- Exercise material -

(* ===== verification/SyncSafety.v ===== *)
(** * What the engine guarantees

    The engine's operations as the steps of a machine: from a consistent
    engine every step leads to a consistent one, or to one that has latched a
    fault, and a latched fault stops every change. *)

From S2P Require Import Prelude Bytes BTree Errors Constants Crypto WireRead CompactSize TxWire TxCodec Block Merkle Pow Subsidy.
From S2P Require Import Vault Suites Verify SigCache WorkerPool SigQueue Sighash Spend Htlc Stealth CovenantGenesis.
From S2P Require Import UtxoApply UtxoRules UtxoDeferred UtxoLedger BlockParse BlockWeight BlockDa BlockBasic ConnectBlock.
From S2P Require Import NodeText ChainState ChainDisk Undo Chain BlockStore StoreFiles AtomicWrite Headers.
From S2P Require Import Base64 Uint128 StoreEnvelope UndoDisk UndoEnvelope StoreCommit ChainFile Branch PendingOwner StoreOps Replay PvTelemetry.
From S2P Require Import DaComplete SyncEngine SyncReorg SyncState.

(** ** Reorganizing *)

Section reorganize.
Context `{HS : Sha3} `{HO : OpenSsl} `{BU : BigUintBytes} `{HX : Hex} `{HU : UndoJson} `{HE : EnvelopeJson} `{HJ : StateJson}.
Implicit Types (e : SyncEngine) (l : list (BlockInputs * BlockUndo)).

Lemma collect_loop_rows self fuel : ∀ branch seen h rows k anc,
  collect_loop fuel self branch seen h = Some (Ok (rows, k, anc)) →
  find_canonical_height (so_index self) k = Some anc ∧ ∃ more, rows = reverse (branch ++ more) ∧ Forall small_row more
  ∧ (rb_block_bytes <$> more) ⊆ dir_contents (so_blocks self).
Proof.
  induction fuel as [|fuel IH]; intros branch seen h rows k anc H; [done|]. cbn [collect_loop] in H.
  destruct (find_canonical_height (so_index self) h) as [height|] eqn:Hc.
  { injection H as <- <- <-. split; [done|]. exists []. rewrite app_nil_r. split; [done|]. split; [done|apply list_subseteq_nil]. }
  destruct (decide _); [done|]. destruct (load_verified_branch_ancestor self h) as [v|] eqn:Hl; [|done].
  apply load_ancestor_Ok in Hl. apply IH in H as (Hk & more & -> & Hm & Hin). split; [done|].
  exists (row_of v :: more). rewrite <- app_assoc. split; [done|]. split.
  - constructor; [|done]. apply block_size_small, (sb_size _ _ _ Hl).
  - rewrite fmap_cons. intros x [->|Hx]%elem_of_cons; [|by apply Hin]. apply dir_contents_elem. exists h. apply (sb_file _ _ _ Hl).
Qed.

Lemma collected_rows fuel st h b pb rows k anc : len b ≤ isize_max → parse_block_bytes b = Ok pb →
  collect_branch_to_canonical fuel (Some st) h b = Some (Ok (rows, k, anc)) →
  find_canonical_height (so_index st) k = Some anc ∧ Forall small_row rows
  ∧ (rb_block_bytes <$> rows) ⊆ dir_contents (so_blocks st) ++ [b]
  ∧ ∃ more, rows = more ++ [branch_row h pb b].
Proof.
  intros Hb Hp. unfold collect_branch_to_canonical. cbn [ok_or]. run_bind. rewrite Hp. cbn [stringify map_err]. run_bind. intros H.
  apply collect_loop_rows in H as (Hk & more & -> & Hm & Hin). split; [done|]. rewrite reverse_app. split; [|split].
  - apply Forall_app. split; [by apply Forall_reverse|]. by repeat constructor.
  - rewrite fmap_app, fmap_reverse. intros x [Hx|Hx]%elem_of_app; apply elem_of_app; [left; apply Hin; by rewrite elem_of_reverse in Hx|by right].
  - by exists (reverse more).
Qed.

- Problem details -
The answer must be the line containing "[branch_row h pb b]." and every line after it to the end of the data, each set down exactly.

- Exercise output -
  ∧ ∃ more, rows = more ++ [branch_row h pb b].
Proof.
  intros Hb Hp. unfold collect_branch_to_canonical. cbn [ok_or]. run_bind. rewrite Hp. cbn [stringify map_err]. run_bind. intros H.
  apply collect_loop_rows in H as (Hk & more & -> & Hm & Hin). split; [done|]. rewrite reverse_app. split; [|split].
  - apply Forall_app. split; [by apply Forall_reverse|]. by repeat constructor.
  - rewrite fmap_app, fmap_reverse. intros x [Hx|Hx]%elem_of_app; apply elem_of_app; [left; apply Hin; by rewrite elem_of_reverse in Hx|by right].
  - by exists (reverse more).
Qed.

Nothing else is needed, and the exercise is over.